02/07/2024

Musical sobre Rita Lee põe em cena a leveza pop de sua autobiografia

Em 2014, Mel Lisboa atingiu ponto de virada na carreira de atriz ao interpretar Rita Lee (31 de dezembro de 1947 – 8 de maio de 2023) em performance que salvou um musical de dramaturgia confusa, repleta de alucinações e imprecisões históricas, em sintonia com o livro que inspirou o texto, Rita Lee mora ao lado (2014), misto de biografia e ficção escrita por Henrique Bartsch (1951 – 2011).

Dez anos depois, Mel Lisboa volta a dar voz e vida a Rita Lee no palco em interpretação que alavanca outro musical sobre a artista paulistana que saiu de cena no ano passado.

Sucesso fenomenal no Teatro Porto, onde ficará em cartaz na cidade de São Paulo (SP) até 15 de setembro, com ingressos já esgotados para a toda temporada, Rita Lee – Uma autobiografia musical é espetáculo muito melhor do que a peça de 2014.

Desta vez, o livro que guia o texto de Márcio Macena – que também assina a direção do musical ao lado de Débora Dubois – é a saborosa autobiografia lançada por Rita Lee em 2016 com retumbante sucesso de vendas.

Com pesquisa e roteiro de Guilherme Samora, colaborador de Rita na contextualização dos fatos da autobiografia best-seller, o corrente musical de 2024 consegue transpor para o palco a leveza pop do livro de Rita. Por isso, as duas horas e 20 minutos da narrativa – apresentada sem o intervalo típico dos musicais – transcorrem agradáveis, felizes. O espetáculo flui bem.

Ajudada por primorosa caracterização, Mel Lisboa brilha da primeira à última cena em triunfo pessoal que jamais anula os êxitos episódicos de outros atores do afinado elenco, em especial o de Fabiano Augusto – aplaudido ao personificar Ney Matogrosso no canto de Bandido corazón (Rita Lee, 1976) – e o de Débora Reis, impagável como Hebe Camargo (1929 – 2012) na reconstituição da histórica ida de Rita ao programa da apresentadora de TV.

O musical é tão fiel à autobiografia de Rita Lee que, assim como o livro, pouco informa com precisão sobre a trajetória profissional da cantora e compositora. Na ausência de contextualização mais sólida, o musical será mais bem entendido por quem já tiver informações prévias sobre a carreira da roqueira.

Mas, sim, está tudo lá, ainda que de forma superficial.
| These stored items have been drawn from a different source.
Definition Trade_new (st : heap F) (c : contract F) (oid : positive) (timestamp : Z) (qty : pyval F) (price fee commission : F)
  : result (raw_trade F) :=
  trade_object oid <$> check_trade st (RawTrade (Inst c) (Inst oid) (Inst (Some timestamp)) qty (PFloat price) (PFloat fee)
                                         (PFloat commission) []).

(** The trade of an order at a market price that is there. *)
Definition execute (sim : SimpleMarketSimulator) (st : heap F) (oid : positive) (o : raw_order F) (c : contract F)
  (timestamp : Z) (raw_price : F) : result (option (raw_trade F)) :=
  slippage ← sm_slippage_model sim o raw_price;
  price ← validate_price_value (PFloat (f_add raw_price slippage)) false;
  let price := f_round price (sm_price_rounding sim) in
  marketable ← is_marketable o price;
  if marketable : bool then
    commission ← sm_commission_model sim o price;
    fee ← sm_fee_model sim o price;
    Some <$> Trade_new st c oid timestamp (r_qty o) price fee commission
  else Ok None.

(** One order of the first loop: its candidate trade. *)
Definition candidate (sim : SimpleMarketSimulator) (st : heap F) (timestamps : list Z) (i : nat) (timestamp : Z) (oid : positive)
  : ST W (option (raw_trade F)) := fun w =>
  match st !! oid with
  | None => (w, Err (AttributeError "contract"))
  | Some o =>
      match r_kind o with
      | RStopLimit _ _ => (w, Err (ValueError "StopLimitOrder is deprecated and cannot be executed"))
      | RMarket | RLimit _ =>
          match r_contract o with
          | NotInst => (w, Err (AttributeError "is_basket"))
          | Inst c =>
              match market_price (sm_price_func sim) c timestamps i w with
              | (w, Err e) => (w, Err e)
              | (w, Ok raw_price) =>
                  if f_isnan raw_price then (w, Ok None)
                  else (w, execute sim st oid o c timestamp raw_price)
              end
          end
      | _ => (w, Ok None)
      end
  end.

Fixpoint candidate_trades (sim : SimpleMarketSimulator) (st : heap F) (timestamps : list Z) (i : nat) (timestamp : Z) (orders : list positive)
  : ST W (list (raw_trade F)) := fun w =>
  match orders with
  | [] => (w, Ok [])
  | oid :: orders =>
      match candidate sim st timestamps i timestamp oid w with
      | (w, Err e) => (w, Err e)
      | (w, Ok t) =>
          match candidate_trades sim st timestamps i timestamp orders w with
          | (w, Err e) => (w, Err e)
          | (w, Ok l) => (w, Ok (match t with Some t => t :: l | None => l end))
          end
      end
  end.

(** [getattr(order.properties, "_gambit_roll_id", None)]; absent and [None] alike. *)
Definition roll_id (o : raw_order F) : option (pyval F) :=
  match dict_get (r_properties o) "_gambit_roll_id"%string with
  | None | Some PNone => None
  | Some v => Some v
  end.

Definition roll_id_of (st : heap F) (oid : positive) : option (pyval F) := st !! oid ≫= roll_id.
Definition trade_order (t : raw_trade F) : positive := match rt_order t with Inst oid => oid | NotInst => 1%positive end.

(** [counts[roll_id] = counts.get(roll_id, 0) + 1] *)
Fixpoint bump (counts : list (pyval F * nat)) (id : pyval F) : list (pyval F * nat) :=
  match counts with
  | [] => [(id, 1%nat)]
  | (k, n) :: counts => if py_eqb k id then (k, S n) :: counts else (k, n) :: bump counts id
  end.

Fixpoint count_of (counts : list (pyval F * nat)) (id : pyval F) : option nat :=
  match counts with
  | [] => None
  | (k, n) :: counts => if py_eqb k id then Some n else count_of counts id
  end.

Definition roll_counts (st : heap F) (orders : list positive) : list (pyval F * nat) :=
  foldl (fun counts oid => match roll_id_of st oid with Some id => bump counts id | None => counts end) [] orders.

(** A leg of a roll trades only when both do. *)
Definition roll_complete (order_counts trade_counts : list (pyval F * nat)) (st : heap F) (t : raw_trade F) : bool :=
  match roll_id_of st (trade_order t) with
  | None => true
  | Some id => bool_decide (count_of trade_counts id = count_of order_counts id) && bool_decide (count_of order_counts id = Some 2%nat)
  end.

(** [trade.order.fill()], then the user's hook. *)
Definition fill_trade (sim : SimpleMarketSimulator) (t : raw_trade F) : ST (W * heap F) unit := fun '(w, st) =>
  match st !! trade_order t with
  | None => ((w, st), Err (AttributeError "fill"))
  | Some o =>
      match raw_fill o (PFloat f_nan) with
      | Err e => ((w, st), Err e)
      | Ok o =>
          let st := <[trade_order t := o]> st in
          match sm_post_trade_func sim with None => ((w, st), Ok tt) | Some f => f t (w, st) end
      end
  end.

(** [__call__] *)
Definition SimpleMarketSimulator_call (sim : SimpleMarketSimulator) : sim_fn F W := fun orders i timestamps _ _ '(w, st) =>
  match timestamp_at timestamps i with
  | Err e => ((w, st), Err e)
  | Ok timestamp =>
      match candidate_trades sim st timestamps i timestamp orders w with
      | (w, Err e) => ((w, st), Err e)
      | (w, Ok candidate_list) =>
          let roll_order_counts := roll_counts st orders in
          let roll_trade_counts := roll_counts st (trade_order <$> candidate_list) in
          let trades := filter (fun t => roll_complete roll_order_counts roll_trade_counts st t = true) candidate_list in
          match st_iter (fill_trade sim) trades (w, st) with
          | (s, Err e) => (s, Err e)
          | (s, Ok _) => (s, Ok (Inst (Inst <$> trades)))
          end
      end
  end.

(** ** [VWAPMarketSimulator] *)

Record VWAPMarketSimulator := mkVwap {
  vs_price_indicator : string;
  vs_volume_indicator : string;
  vs_backup_price_indicator : option string;
}.

(** An indicator as an array of floats. *)
Definition float_values (l : values F) : result (list F) := foldE (fun acc v => x ← num_float v; Ok (acc ++ [x])) [] l.

Definition array_at (l : list F) (i : nat) : result F :=
  match l !! i with Some x => Ok x | None => Err (IndexError "index is out of bounds") end.

(** [math.isfinite(stop)], and the comparison with the price at [i]. *)
Definition stop_hit (stop : pyval F) (qty : pyval F) (prices : list F) (i : nat) : result bool :=
  s ← num_float stop;
  if f_isfinite s then
    sell ← num_neg qty;
    price ← array_at prices i;
    Ok (if sell : bool then f_leb s price else f_leb price s)
  else Ok false.

(** Prices and volumes between two instants, where both are positive. *)
Definition window (timestamps : list Z) (prices volumes : list F) (from to : Z) : result (list (F * F)) :=
  unless bool_decide (length prices = length timestamps) && bool_decide (length volumes = length timestamps)
    raise ValueError "operands could not be broadcast together" ;;
  Ok (omap (fun '(t, (p, v)) =>
              if f_ltb f_zero p && f_ltb f_zero v && (from <=? t) && (t <=? to) then Some (p, v) else None)
        (zip timestamps (zip prices volumes))).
E esse tudo inclui naturalmente a ascensão da artista no trio Os Mutantes – cuja controvertida saída é obviamente contada somente do ponto de vista de Rita Lee – e a formação da efêmera dupla Cilibrinas do Éden com Lúcia Turnbull em 1973, assim como a união da cantora com o grupo Tutti Frutti em 1974.
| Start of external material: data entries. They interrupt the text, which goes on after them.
(* ===== verification/Schedule.v ===== *)
(** * The rule schedule is exact

    [generate_order_iterations] fills timestamp buckets by masking, membership
    and index surgery on arrays; the specification says for one bar, one rule and
    one group whether the rule runs there. *)

From S2P Require Import Roundtrip Prelude Numeric Vendor Boundaries Instruments Contracts Orders Fifo ContractPnl.
From S2P Require Import Account Callbacks Sparse Stages Risk Strategy Engine.
From Stdlib Require Import SpecFloat.

Open Scope Z_scope.

(** ** Buckets *)

Section Buckets.
Context {T : Type}.
Implicit Types it : SparseIterations T.

Definition bucket it (i : nat) : list T := default [] (dict_get (si_buckets it) (Z.of_nat i)).

Lemma at_bucket it i : Z.of_nat i < si_size it -> at_ it (Z.of_nat i) = Ok (bucket it i).
Proof. intros Hi. unfold at_. rewrite si_index_id by lia. done. Qed.

Lemma append_bucket it k x it' :
  append_at it (Z.of_nat k) x = Ok it' ->
  si_size it' = si_size it /\ forall i, bucket it' i = bucket it i ++ (if decide (i = k) then [x] else []).
Proof.
  unfold append_at. intros (j & Hj & Ha)%bind_Ok_inv. unfold si_index in Hj. rewrite (proj2 (Z.ltb_ge _ 0)) in Hj by lia.
  apply guard_bind_Ok in Hj as [_ Hj]. simplify_eq. split; [done|]. intros i. unfold bucket. simpl. rewrite dict_append_get.
  destruct (decide (i = k)) as [->|]; [by rewrite decide_True|]. rewrite decide_False, app_nil_r by lia. done.
Qed.

Lemma append_buckets x l : forall it it',
  NoDup l -> foldE (fun it k => append_at it (Z.of_nat k) x) it l = Ok it' ->
  si_size it' = si_size it /\ forall i, bucket it' i = bucket it i ++ (if decide (i ∈ l) then [x] else []).
Proof.
  induction l as [|k l IH]; intros it it' Hnd; cbn [foldE].
  { intros. simplify_eq. split; [done|]. intros i. rewrite decide_False, app_nil_r; [done|]. apply not_elem_of_nil. }
  apply NoDup_cons in Hnd as [Hk Hnd]. intros (it1 & Ha & Hf)%bind_Ok_inv. apply append_bucket in Ha as [Hs1 Hb1].
  destruct (IH _ _ Hnd Hf) as [Hs2 Hb2]. split; [congruence|]. intros i. rewrite Hb2, Hb1, <- app_assoc. f_equal.
  destruct (decide (i = k)) as [->|Hne].
  - by rewrite (decide_False (P:=k ∈ l)), decide_True by (done || left).
  - simpl. destruct (decide (i ∈ l)); [rewrite decide_True by (by right)|rewrite decide_False by (rewrite elem_of_cons; tauto)]; done.
Qed.
End Buckets.

Section Schedule.
Context `{PyFloat F} `{!Numpy F} `{!NumpySignals F} `{!NumpyLaws F} `{!NumpySignalsLaws F} `{SortedDict D} {W : Type}.
Context (s : Strategy F D W).
Hypothesis Hgrid : grid (s_timestamps s).

(** ** One signal *)

Lemma np_nonzero_elem (l : list bool) i : i ∈ np_nonzero l <-> l !! i = Some true.
Proof.
  unfold np_nonzero. rewrite list_elem_of_fmap. split.
  - intros ([j b] & -> & [Hb Hin]%list_elem_of_filter). simpl in *. subst. apply elem_of_lookup_imap in Hin as (k & x & [= -> ->] & Hl). done.
  - intros Hl. exists (i, true). split; [done|]. apply list_elem_of_filter. split; [done|]. apply elem_of_lookup_imap. eauto.
Qed.

Lemma np_nonzero_sorted (l : list bool) : StronglySorted lt (np_nonzero l).
Proof.
  unfold np_nonzero. assert (forall (l : list bool) n,
    StronglySorted lt (filter (fun x => x.2 = true) (imap (fun i b => ((n + i)%nat, b)) l)).*1 /\
    Forall (fun i => n <= i)%nat (filter (fun x => x.2 = true) (imap (fun i b => ((n + i)%nat, b)) l)).*1) as Hgen.
  { clear l. intros l. induction l as [|b l IH]; intros n; [split; constructor|]. rewrite imap_cons.
    rewrite (imap_ext _ (fun i b => ((S n + i)%nat, b))) by (intros; simpl; f_equal; lia).
    destruct (IH (S n)) as [Hs Hf]. rewrite filter_cons. case_decide; csimpl.
    - split; [constructor; [done|]|constructor; [lia|]]; (eapply Forall_impl; [exact Hf|]; simpl; lia).
    - split; [done|]. eapply Forall_impl; [exact Hf|]. simpl. lia. }
  apply (Hgen l 0%nat).
Qed.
Todos esses acontecimentos são narrados quase como uma pré-história para o ponto de virada na vida afetiva e musical de Rita. É quando ela encontra em 1976 o guitarrista Roberto de Carvalho, personagem confiado a Bruno Fraga, ator com o apropriado physique du role para viver o compositor e músico que virou a cabeça e a música de Rita Lee. O amor do casal dá o tom da segunda metade da peça.

Como a leveza é senhora da cena, o mergulho de Rita no álcool e nas drogas é abordado de forma rasa e rápida, mas não a ponto de absolver Santa Rita de Sampa dos pecados do mundo mundano.

O fato é que não dá para ficar imune ao poder de sedução de Rita Lee – Uma autobiografia musical, inclusive porque o cancioneiro autoral de Rita Lee, antes e depois da parceria lapidar com Roberto de Carvalho, é tão aliciante que carrega qualquer espetáculo nas costas, sendo tocado ao vivo em cena por banda que inclui o virtuoso guitarrista Rovilson Pascoal.

Por isso mesmo, são imperdoáveis os dois deslizes do roteiro. O primeiro é abordar o terceiro álbum de Rita com o grupo Tutti Frutti, Entradas & bandeiras (1976), com o canto de música (Luz del fuego) do álbum anterior, Fruto proibido (1975), um dos títulos fundamentais da discografia de Rita.

O outro deslize é falar dos êxitos sucessivos da parceria de Rita e Roberto nas paradas, no período de 1979 a 1983, e apresentar na sequência a música Jardins da Babilônia (1978), composta por Rita com Lee Marcucci, baixista da banda Tutti Frutti.

De todo modo, nada apaga o brilho do musical, em especial o triunfo de Mel Lisboa, atriz que saboreia nova apoteose cênica ao viver Rita Lee no palco quando a própria Rita Lee já habita outra dimensão. São coisas da vida. E a gente sabe que fica feliz na plateia deste espetáculo sobre a história de mulher que desafiou as leis e as modas do mundo dos homens.